> _RECORDS_:
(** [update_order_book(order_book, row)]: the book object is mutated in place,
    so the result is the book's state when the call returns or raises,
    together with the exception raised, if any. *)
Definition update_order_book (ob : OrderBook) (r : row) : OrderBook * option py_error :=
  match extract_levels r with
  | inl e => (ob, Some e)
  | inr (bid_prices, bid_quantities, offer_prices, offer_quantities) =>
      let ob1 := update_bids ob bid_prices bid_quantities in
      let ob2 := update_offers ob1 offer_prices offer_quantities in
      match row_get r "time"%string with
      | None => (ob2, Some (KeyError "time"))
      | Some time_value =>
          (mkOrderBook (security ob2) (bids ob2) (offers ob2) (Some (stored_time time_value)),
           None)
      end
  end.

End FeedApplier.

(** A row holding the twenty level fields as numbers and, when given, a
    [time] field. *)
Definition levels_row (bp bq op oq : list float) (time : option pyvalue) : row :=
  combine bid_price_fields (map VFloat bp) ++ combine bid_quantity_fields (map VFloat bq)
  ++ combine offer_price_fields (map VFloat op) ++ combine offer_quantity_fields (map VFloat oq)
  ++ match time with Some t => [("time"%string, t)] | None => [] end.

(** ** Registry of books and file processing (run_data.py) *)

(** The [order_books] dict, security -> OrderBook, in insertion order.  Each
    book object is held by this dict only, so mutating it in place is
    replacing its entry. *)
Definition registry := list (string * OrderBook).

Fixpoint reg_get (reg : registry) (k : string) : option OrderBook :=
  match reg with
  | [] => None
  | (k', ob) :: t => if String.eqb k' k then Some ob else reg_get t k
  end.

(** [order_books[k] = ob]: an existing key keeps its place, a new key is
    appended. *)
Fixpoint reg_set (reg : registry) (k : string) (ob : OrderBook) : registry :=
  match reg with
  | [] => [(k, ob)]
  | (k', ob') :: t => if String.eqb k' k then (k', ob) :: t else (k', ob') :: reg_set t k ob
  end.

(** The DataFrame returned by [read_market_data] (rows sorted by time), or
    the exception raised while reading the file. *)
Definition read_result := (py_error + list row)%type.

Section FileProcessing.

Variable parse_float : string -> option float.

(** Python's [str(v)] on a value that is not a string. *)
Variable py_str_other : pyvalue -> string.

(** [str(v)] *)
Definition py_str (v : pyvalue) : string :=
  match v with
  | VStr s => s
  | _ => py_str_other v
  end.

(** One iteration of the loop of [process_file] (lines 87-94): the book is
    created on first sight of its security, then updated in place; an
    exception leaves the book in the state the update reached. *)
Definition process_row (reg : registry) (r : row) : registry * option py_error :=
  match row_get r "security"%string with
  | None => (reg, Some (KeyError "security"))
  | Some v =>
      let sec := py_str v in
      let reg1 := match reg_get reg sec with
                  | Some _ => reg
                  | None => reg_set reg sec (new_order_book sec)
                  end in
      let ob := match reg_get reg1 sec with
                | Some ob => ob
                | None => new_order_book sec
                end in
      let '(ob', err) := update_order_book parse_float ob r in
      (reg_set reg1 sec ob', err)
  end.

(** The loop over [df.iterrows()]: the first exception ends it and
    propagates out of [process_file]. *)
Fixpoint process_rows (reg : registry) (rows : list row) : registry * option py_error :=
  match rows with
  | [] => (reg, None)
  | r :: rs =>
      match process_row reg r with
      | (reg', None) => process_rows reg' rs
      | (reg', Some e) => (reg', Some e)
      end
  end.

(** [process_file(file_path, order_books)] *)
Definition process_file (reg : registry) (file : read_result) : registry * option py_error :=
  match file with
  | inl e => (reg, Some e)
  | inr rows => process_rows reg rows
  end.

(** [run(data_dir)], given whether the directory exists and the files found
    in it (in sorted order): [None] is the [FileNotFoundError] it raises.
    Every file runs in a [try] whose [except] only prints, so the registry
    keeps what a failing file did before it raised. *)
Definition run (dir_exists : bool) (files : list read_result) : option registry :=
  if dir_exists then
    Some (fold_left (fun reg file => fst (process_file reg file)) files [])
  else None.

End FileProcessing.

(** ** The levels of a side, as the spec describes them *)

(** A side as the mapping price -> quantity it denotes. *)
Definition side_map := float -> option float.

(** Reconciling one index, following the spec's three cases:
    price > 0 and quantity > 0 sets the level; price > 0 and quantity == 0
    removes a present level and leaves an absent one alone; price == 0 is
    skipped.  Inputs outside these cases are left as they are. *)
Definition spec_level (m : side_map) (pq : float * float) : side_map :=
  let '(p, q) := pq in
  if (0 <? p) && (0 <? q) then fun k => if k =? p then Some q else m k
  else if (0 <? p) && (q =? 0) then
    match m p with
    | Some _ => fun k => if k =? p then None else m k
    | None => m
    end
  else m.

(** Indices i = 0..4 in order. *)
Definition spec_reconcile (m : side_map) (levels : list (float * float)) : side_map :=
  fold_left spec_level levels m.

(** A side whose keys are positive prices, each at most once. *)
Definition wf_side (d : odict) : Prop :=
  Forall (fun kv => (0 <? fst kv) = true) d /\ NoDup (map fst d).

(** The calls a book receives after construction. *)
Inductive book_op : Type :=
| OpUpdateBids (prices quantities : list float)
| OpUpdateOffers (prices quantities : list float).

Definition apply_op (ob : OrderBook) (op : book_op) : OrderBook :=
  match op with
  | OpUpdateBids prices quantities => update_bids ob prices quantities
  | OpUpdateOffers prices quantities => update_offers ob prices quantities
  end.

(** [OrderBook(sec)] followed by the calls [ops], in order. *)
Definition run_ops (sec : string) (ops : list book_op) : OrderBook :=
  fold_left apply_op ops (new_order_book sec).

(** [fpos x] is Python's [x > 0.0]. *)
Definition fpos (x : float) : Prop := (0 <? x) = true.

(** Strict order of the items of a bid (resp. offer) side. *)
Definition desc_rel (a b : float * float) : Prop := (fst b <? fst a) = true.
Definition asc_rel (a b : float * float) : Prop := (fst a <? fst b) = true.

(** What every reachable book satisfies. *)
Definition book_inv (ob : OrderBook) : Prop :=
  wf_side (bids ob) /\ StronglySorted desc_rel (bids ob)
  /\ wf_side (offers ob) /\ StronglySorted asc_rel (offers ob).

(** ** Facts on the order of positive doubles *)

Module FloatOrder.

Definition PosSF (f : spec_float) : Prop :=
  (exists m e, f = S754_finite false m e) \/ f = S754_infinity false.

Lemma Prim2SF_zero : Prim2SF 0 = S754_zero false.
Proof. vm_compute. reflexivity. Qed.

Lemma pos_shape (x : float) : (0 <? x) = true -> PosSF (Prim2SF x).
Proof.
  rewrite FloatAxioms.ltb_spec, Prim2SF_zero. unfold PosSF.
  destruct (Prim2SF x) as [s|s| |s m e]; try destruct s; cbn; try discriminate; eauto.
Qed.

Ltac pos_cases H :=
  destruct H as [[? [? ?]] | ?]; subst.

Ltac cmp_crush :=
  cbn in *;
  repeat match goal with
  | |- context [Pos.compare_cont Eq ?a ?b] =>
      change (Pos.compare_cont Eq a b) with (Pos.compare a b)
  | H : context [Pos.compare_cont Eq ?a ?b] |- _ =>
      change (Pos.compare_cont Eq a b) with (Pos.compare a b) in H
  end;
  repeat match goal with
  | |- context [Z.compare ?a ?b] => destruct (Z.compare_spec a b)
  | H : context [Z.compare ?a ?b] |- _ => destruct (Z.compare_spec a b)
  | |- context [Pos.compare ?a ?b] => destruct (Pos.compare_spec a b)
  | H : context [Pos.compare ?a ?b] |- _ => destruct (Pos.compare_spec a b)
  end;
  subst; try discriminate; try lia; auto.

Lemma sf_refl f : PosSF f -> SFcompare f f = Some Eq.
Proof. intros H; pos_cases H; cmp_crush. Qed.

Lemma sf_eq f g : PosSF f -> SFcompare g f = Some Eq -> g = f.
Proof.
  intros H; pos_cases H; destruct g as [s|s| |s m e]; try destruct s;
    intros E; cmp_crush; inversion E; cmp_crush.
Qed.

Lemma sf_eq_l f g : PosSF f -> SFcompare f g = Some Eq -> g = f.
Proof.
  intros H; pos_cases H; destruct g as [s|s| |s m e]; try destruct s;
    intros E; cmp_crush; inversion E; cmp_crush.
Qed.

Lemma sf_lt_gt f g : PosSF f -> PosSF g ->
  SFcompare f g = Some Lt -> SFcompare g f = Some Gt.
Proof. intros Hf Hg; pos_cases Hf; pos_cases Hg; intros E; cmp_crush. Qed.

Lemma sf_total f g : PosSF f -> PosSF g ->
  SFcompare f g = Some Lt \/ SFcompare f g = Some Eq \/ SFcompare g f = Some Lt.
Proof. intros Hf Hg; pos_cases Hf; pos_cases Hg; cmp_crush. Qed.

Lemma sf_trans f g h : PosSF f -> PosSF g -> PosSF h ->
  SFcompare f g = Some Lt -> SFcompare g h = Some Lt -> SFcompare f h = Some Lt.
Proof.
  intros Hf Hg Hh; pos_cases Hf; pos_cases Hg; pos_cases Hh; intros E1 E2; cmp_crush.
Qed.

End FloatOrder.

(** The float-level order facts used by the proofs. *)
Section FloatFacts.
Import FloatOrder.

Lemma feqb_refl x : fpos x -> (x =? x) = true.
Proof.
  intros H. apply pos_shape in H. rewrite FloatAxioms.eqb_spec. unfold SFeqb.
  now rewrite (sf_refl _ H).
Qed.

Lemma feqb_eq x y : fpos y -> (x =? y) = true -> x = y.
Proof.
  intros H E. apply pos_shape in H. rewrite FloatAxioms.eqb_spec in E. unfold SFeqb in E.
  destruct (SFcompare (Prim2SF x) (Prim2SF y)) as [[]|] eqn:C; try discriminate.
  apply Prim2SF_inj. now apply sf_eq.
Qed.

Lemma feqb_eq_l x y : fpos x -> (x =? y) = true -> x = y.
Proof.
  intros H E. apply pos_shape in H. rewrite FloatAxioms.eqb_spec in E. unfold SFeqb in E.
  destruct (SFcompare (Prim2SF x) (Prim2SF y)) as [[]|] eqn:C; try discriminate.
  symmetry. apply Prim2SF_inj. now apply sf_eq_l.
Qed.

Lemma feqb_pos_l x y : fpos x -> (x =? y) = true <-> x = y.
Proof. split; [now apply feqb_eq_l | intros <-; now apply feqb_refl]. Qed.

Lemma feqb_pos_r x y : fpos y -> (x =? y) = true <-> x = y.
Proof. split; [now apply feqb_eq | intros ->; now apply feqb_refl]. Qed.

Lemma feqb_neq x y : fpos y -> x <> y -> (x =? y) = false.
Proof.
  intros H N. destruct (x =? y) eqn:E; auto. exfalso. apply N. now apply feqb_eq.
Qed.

> _DIRECTIONS_:
In the entries above, find the line holding "wf_side (bids ob)" and the line holding "destruct H as [[? [? ?]] | ?]; subst.", then retype exactly those two lines and every line between them, and nothing else.

> _RESPONSE TO THIS EXERCISE_:
  wf_side (bids ob) /\ StronglySorted desc_rel (bids ob)
  /\ wf_side (offers ob) /\ StronglySorted asc_rel (offers ob).

(** ** Facts on the order of positive doubles *)

Module FloatOrder.

Definition PosSF (f : spec_float) : Prop :=
  (exists m e, f = S754_finite false m e) \/ f = S754_infinity false.

Lemma Prim2SF_zero : Prim2SF 0 = S754_zero false.
Proof. vm_compute. reflexivity. Qed.

Lemma pos_shape (x : float) : (0 <? x) = true -> PosSF (Prim2SF x).
Proof.
  rewrite FloatAxioms.ltb_spec, Prim2SF_zero. unfold PosSF.
  destruct (Prim2SF x) as [s|s| |s m e]; try destruct s; cbn; try discriminate; eauto.
Qed.

Ltac pos_cases H :=
  destruct H as [[? [? ?]] | ?]; subst.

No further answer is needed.